Dataset entries:
######
(** X26.  With the extraction switched off, or when no source has a date
    selector, the crawl with date extraction is the plain crawl: it
    leaves the same tables, reports the same totals, and extracts no
    date. *)
Theorem dated_crawl_off_is_plain_crawl now days_back enable
    (topics : list (string * list DatedRun)) (db : Db) :
  enable = false \/ no_selectors topics = true ->
  start_crawling_with_date_extraction parse parse_fuzzy isoformat
                                      extract_date_from_url
                                      now days_back enable topics db
  = let plain := start_crawling parse parse_fuzzy isoformat now days_back
                                (plain_topics topics) db in
    (fst plain, (fst (snd plain), snd (snd plain), 0)).
Proof.
  intros Hoff. unfold start_crawling_with_date_extraction, start_crawling. cbv zeta.
  set (start_date := start_date_of now days_back).
  assert (H : forall (db : Db) (c s e : Z),
             fold_left
               (fun st topic =>
                  fold_left
                    (fun st run =>
                       crawl_source_dated parse parse_fuzzy isoformat
                                          extract_date_from_url
                                          (fst topic) start_date enable run st)
                    (snd topic) st)
               topics (db, (c, s, e))
             = let r :=
                 fold_left
                   (fun st topic =>
                      fold_left
                        (fun st run => crawl_source parse parse_fuzzy isoformat
                                                    (fst topic) start_date run st)
                        (snd topic) st)
                   (plain_topics topics) (db, (c, s)) in
               (fst r, (fst (snd r), snd (snd r), e))).
  { induction topics as [|topic topics' IH]; intros db0 c s e;
      cbn [fold_left plain_topics map]; [reflexivity|].
    assert (Hrest : enable = false \/ no_selectors topics' = true).
    { destruct Hoff as [H|H]; [left; exact H|right].
      cbn [no_selectors forallb] in H. apply andb_true_iff in H as [_ H]. exact H. }
    assert (Htopic : forall run, In run (snd topic) ->
                       enable = false \/ Models.truthy (date_selector run) = false).
    { intros run Hin. destruct Hoff as [H|H]; [left; exact H|right].
      cbn [no_selectors forallb] in H. apply andb_true_iff in H as [H _].
      rewrite forallb_forall in H. apply negb_true_iff. exact (H run Hin). }
    assert (Hruns : forall (runs : list DatedRun) (db : Db) (c s e : Z),
               (forall run, In run runs ->
                  enable = false \/ Models.truthy (date_selector run) = false) ->
               fold_left
                 (fun st run =>
                    crawl_source_dated parse parse_fuzzy isoformat extract_date_from_url
                                       (fst topic) start_date enable run st)
                 runs (db, (c, s, e))
               = let r :=
                   fold_left
                     (fun st run => crawl_source parse parse_fuzzy isoformat
                                                 (fst topic) start_date run st)
                     (map source_run runs) (db, (c, s)) in
                 (fst r, (fst (snd r), snd (snd r), e))).
    { clear. induction runs as [|run runs IHr]; intros db c s e Hq;
        cbn [fold_left map]; [reflexivity|].
      rewrite (crawl_source_off _ _ _ _ _ _ _ _ (Hq run (or_introl eq_refl))).
      cbv zeta.
      destruct (crawl_source parse parse_fuzzy isoformat (fst topic) start_date
                             (source_run run) (db, (c, s))) as [db' [c' s']].
      cbn [fst snd]. apply IHr. intros r Hin. apply Hq. right. exact Hin. }
    rewrite (Hruns (snd topic) db0 c s e Htopic). cbv zeta. cbn [fst snd].
    destruct (fold_left _ (map source_run (snd topic)) (db0, (c, s))) as [db' [c' s']].
    cbn [fst snd]. apply (IH Hrest). }
  apply H.
Qed.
######
▶ _Exercise goal_: All of the records must be retyped exactly as they are.

▶ _The answer_:
(** X26.  With the extraction switched off, or when no source has a date
    selector, the crawl with date extraction is the plain crawl: it
    leaves the same tables, reports the same totals, and extracts no
    date. *)
Theorem dated_crawl_off_is_plain_crawl now days_back enable
    (topics : list (string * list DatedRun)) (db : Db) :
  enable = false \/ no_selectors topics = true ->
  start_crawling_with_date_extraction parse parse_fuzzy isoformat
                                      extract_date_from_url
                                      now days_back enable topics db
  = let plain := start_crawling parse parse_fuzzy isoformat now days_back
                                (plain_topics topics) db in
    (fst plain, (fst (snd plain), snd (snd plain), 0)).
Proof.
  intros Hoff. unfold start_crawling_with_date_extraction, start_crawling. cbv zeta.
  set (start_date := start_date_of now days_back).
  assert (H : forall (db : Db) (c s e : Z),
             fold_left
               (fun st topic =>
                  fold_left
                    (fun st run =>
                       crawl_source_dated parse parse_fuzzy isoformat
                                          extract_date_from_url
                                          (fst topic) start_date enable run st)
                    (snd topic) st)
               topics (db, (c, s, e))
             = let r :=
                 fold_left
                   (fun st topic =>
                      fold_left
                        (fun st run => crawl_source parse parse_fuzzy isoformat
                                                    (fst topic) start_date run st)
                        (snd topic) st)
                   (plain_topics topics) (db, (c, s)) in
               (fst r, (fst (snd r), snd (snd r), e))).
  { induction topics as [|topic topics' IH]; intros db0 c s e;
      cbn [fold_left plain_topics map]; [reflexivity|].
    assert (Hrest : enable = false \/ no_selectors topics' = true).
    { destruct Hoff as [H|H]; [left; exact H|right].
      cbn [no_selectors forallb] in H. apply andb_true_iff in H as [_ H]. exact H. }
    assert (Htopic : forall run, In run (snd topic) ->
                       enable = false \/ Models.truthy (date_selector run) = false).
    { intros run Hin. destruct Hoff as [H|H]; [left; exact H|right].
      cbn [no_selectors forallb] in H. apply andb_true_iff in H as [H _].
      rewrite forallb_forall in H. apply negb_true_iff. exact (H run Hin). }
    assert (Hruns : forall (runs : list DatedRun) (db : Db) (c s e : Z),
               (forall run, In run runs ->
                  enable = false \/ Models.truthy (date_selector run) = false) ->
               fold_left
                 (fun st run =>
                    crawl_source_dated parse parse_fuzzy isoformat extract_date_from_url
                                       (fst topic) start_date enable run st)
                 runs (db, (c, s, e))
               = let r :=
                   fold_left
                     (fun st run => crawl_source parse parse_fuzzy isoformat
                                                 (fst topic) start_date run st)
                     (map source_run runs) (db, (c, s)) in
                 (fst r, (fst (snd r), snd (snd r), e))).
    { clear. induction runs as [|run runs IHr]; intros db c s e Hq;
        cbn [fold_left map]; [reflexivity|].
      rewrite (crawl_source_off _ _ _ _ _ _ _ _ (Hq run (or_introl eq_refl))).
      cbv zeta.
      destruct (crawl_source parse parse_fuzzy isoformat (fst topic) start_date
                             (source_run run) (db, (c, s))) as [db' [c' s']].
      cbn [fst snd]. apply IHr. intros r Hin. apply Hq. right. exact Hin. }
    rewrite (Hruns (snd topic) db0 c s e Htopic). cbv zeta. cbn [fst snd].
    destruct (fold_left _ (map source_run (snd topic)) (db0, (c, s))) as [db' [c' s']].
    cbn [fst snd]. apply (IH Hrest). }
  apply H.
Qed.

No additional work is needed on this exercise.